NEARER MY GOD: AN AUTOBIOGRAPHY OF FAITH, by William F. Buckley

Review by PETER J. MCCORD

How to describe Bill Buckley? Author of 39 books. Publisher of The National Review. Novelist. TV host of his own show, “The Firing Line.” One time candidate for mayor of New York City. Catholic lay intellectual. Acerbic critic of things religious at Yale University (God and Man at Yale). Brief employee of the CIA. Defender of Sen. Joseph McCarthy. Voice of political and Catholic conservatism. All of the above.

And much more, as we learn from this challenging and, most of the time, interesting book. Buckley admits to many reservations about writing the book in the first place, confessing to incompetence in matters theological and reluctance to display his private faith-life intrusively. After struggling with the idea for several years, he finally decided to go through with it —but only with the assistance of a group of Catholic men whom he especially respects and who came to Catholicism as adults. He calls them his “Forum” and polled them on a number of questions that seemed important to him in order to elucidate positions that he himself holds, but thought they could better describe. The sole woman candidate for Buckley’s Forum, Clare Boothe Luce, died before she could participate in the project.

Buckley does not describe any “tent-meeting” conversion experience, as one might expect perhaps from one born into a devout Catholic family of 11 children. He does describe the gradual deepening of his God and family-given faith, the key elements being his devotion to Mary, the Eucharist and the institutional church.
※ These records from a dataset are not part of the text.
(** C15. Rank is respected by the six handlers of [serve_admin] (update, clear a
    binding, delete, create, manage, disable the second factor): whatever an
    administrator below root asks them for, valid or not, and whatever statement fails
    after the first, the accounts of the administrator's own rank and above are the same
    afterwards: none of them is changed or deleted, none is added, and nobody is raised
    to that rank. When the first statement fails this does not hold
    ([manage_failed_read_disables_root]); other requests of administrators that touch an
    account (binding a subscription, completing a top-up) are not among the six. *)
Theorem rank_respected c req w :
  RoleAdminUser <= caller_role c -> caller_role c ≠ RoleRootUser -> reads_ok w ->
  above (caller_role c) (serve_admin c req w).2 = above (caller_role c) w.
Proof.
  intros Ha Hr Hw. set (A := above (caller_role c) w).
  assert (∀ m : GM unit, keeps (keeps_above (caller_role c) A) m anything -> above (caller_role c) (m w).2 = A) as Hk.
  { intros m Hm. by apply (keeps_run _ m _ w Hm). }
  destruct req; simpl.
  - apply Hk, keeps_UpdateUser; [apply _|]. by apply manages_modest.
  - apply Hk, keeps_AdminClearUserBinding; [apply _|]. by apply manages_modest.
  - apply Hk, keeps_DeleteUser; [apply _|]. intros w1 u Hw1 Hu Hrole w2 Hw2.
    apply above_hard_delete; [|done]. eapply (manages_unprotected c A Hr); [exact Hw1|exact Hu|].
    unfold canManageTargetRole. lia.
  - apply Hk. by apply keeps_CreateUser.
  - by apply wp_ManageUser_rank.
  - apply Hk, keeps_AdminDisable2FA. apply _.
Qed.

End requests.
Although he went to a non-Catholic private elementary school (having been tutored at home prior to that), his Catholic faith was not significantly challenged until he attended Yale University. His reaction to that experience was embodied in his first book, God and Man at Yale, which made him famous, or infamous to many of the Yale faculty and administration. From that time, he became a vocal critic of secular education and a recognized voice both of the Catholic viewpoint (as he understood it) and the conservative political philosophy.
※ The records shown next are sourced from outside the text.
Lemma shut_InvalidateUserTokensCache id i : keeps (shut id) (InvalidateUserTokensCache i) anything.
Proof.
  unfold InvalidateUserTokensCache. destruct (negb RedisEnabled); [shut_walk|].
  eapply keeps_bind; [shut_walk|intros]. eapply keeps_bind; [kapply (keeps_select _ _ anything); done|intros].
  apply shut_delete_tokens_cache.
Qed.

Lemma wp_disable c req w :
  no_faults w -> Manage_Id req ≠ 0 -> Manage_Action req = "disable" ->
  wp (ManageUser c (Some req)) (λ r w', match r with Ok _ => shut (Manage_Id req) w' | Err _ => True end) w.
Proof.
  intros Hn Hid Ha. unfold ManageUser, load_target. apply wp_bind, wp_ret, wp_bind, wp_bind, wp_attempt, wp_first_nf; [done|].
  rewrite (proj2 (Z.eqb_neq _ _) Hid). cbn [orb].
  assert (∀ id' user w', no_faults w' -> id' = Manage_Id req ->
    wp (let! user := manage_user (caller_role c) "disable" id' user in
        let! user := Update "" id' user false in
        do! (do! ignore (invalidateUserCache id') in ignore (InvalidateUserTokensCache id')) in
        recordManageAuditFor c id' "user.manage" [AStr "disable"; AStr (User_Username user); AInt id'])
      (λ r w', match r with Ok _ => shut (Manage_Id req) w' | Err _ => True end) w') as Hgo.
  { intros id' user w' Hn' ->. apply wp_bind. cbn. apply wp_bind, wp_fail_if; [done|]. intros _. apply wp_ret, wp_bind.
    eapply wp_mono; [by apply wp_Update_status|]. intros [u|] w1 H; [|done]. destruct H as (Hn1 & Hu).
    apply wp_bind, wp_bind, wp_ignore.
    assert (wp (invalidateUserCache (Manage_Id req)) (λ _ w2, shut (Manage_Id req) w2) w1) as Hi.
    { unfold invalidateUserCache. destruct RedisEnabled eqn:Er.
      - apply wp_update_nf; [done|]. split; [exact Hu|]. intros _. cbn. apply lookup_delete_eq.
      - apply wp_ret. split; [exact Hu|]. by rewrite Er. }
    eapply wp_mono; [apply Hi|]. intros ? w2 Hw2. cbn beta in *. apply wp_ignore.
    keep_on Hw2; [apply shut_InvalidateUserTokensCache|]. intros ? w3 [Hw3 _].
    cbn beta. eapply wp_mono; [by apply shut_recordManageAuditFor|]. by intros [] ? []. }
  destruct (first_user _ _) as [[id' user]|] eqn:E; apply wp_ret; cbn match.
  - apply first_user_found in E as [_ ->%Z.eqb_eq]. apply wp_bind, wp_fail_if; [done|]. intros _.
    apply wp_bind, wp_fail_if; [done|]. intros _. rewrite Ha. cbn. by apply Hgo.
  - apply wp_bind, wp_fail_if; [done|]. intros _.
    apply wp_bind, wp_fail_if; [done|]. intros _. rewrite Ha. cbn. by apply Hgo.
Qed.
The reader’s reaction to this account of the development of Buckley’s faith-life will likely be colored by one’s political and/or theological viewpoint. Not to mention the oftentimes turgid, pompous and opaque prose which has become the Buckley trademark. Now in his 70s, Buckley’s sense of Catholicism often seems freeze-framed in the church of his growing-up years. He is dismayed altogether, for example, by the liturgical changes which followed the Vatican II Council: “Twenty-five years later [after his secondary school years] I would write a scorching denunciation of the changes authorized by Vatican II and of the heartbreakingly awful English translations that accompanied the jettisoning of the Latin. The Mass, in Latin, had got to me.” Having been asked to serve as lector in his parish church in Connecticut in the late 60s, he “hung on doggedly for three years, until the day came when I felt obliged to act on my reservations” and resigned as lector. He is adamant that the Mass should be in Latin and that the changes have been counterproductive. If this were not the case, how explain the decline in vocations to the priesthood and religious orders of nuns?

Buckley omits any mention of lay renewal movements inspired by the Council, including those aimed at peace and justice initiatives. Nor does he mention his public disagreements with papal teachings on world economic justice, e.g. his editorial reaction to Pope John XXIII’s encyclical, jestingly titled “Mater, si, magistra, no.”

Best to have a dictionary at your side while reading, but there’s something here to inspire and challenge any reader, Catholic or otherwise.

Peter J. McCord is executive director of the Greater Greer Development Corporation.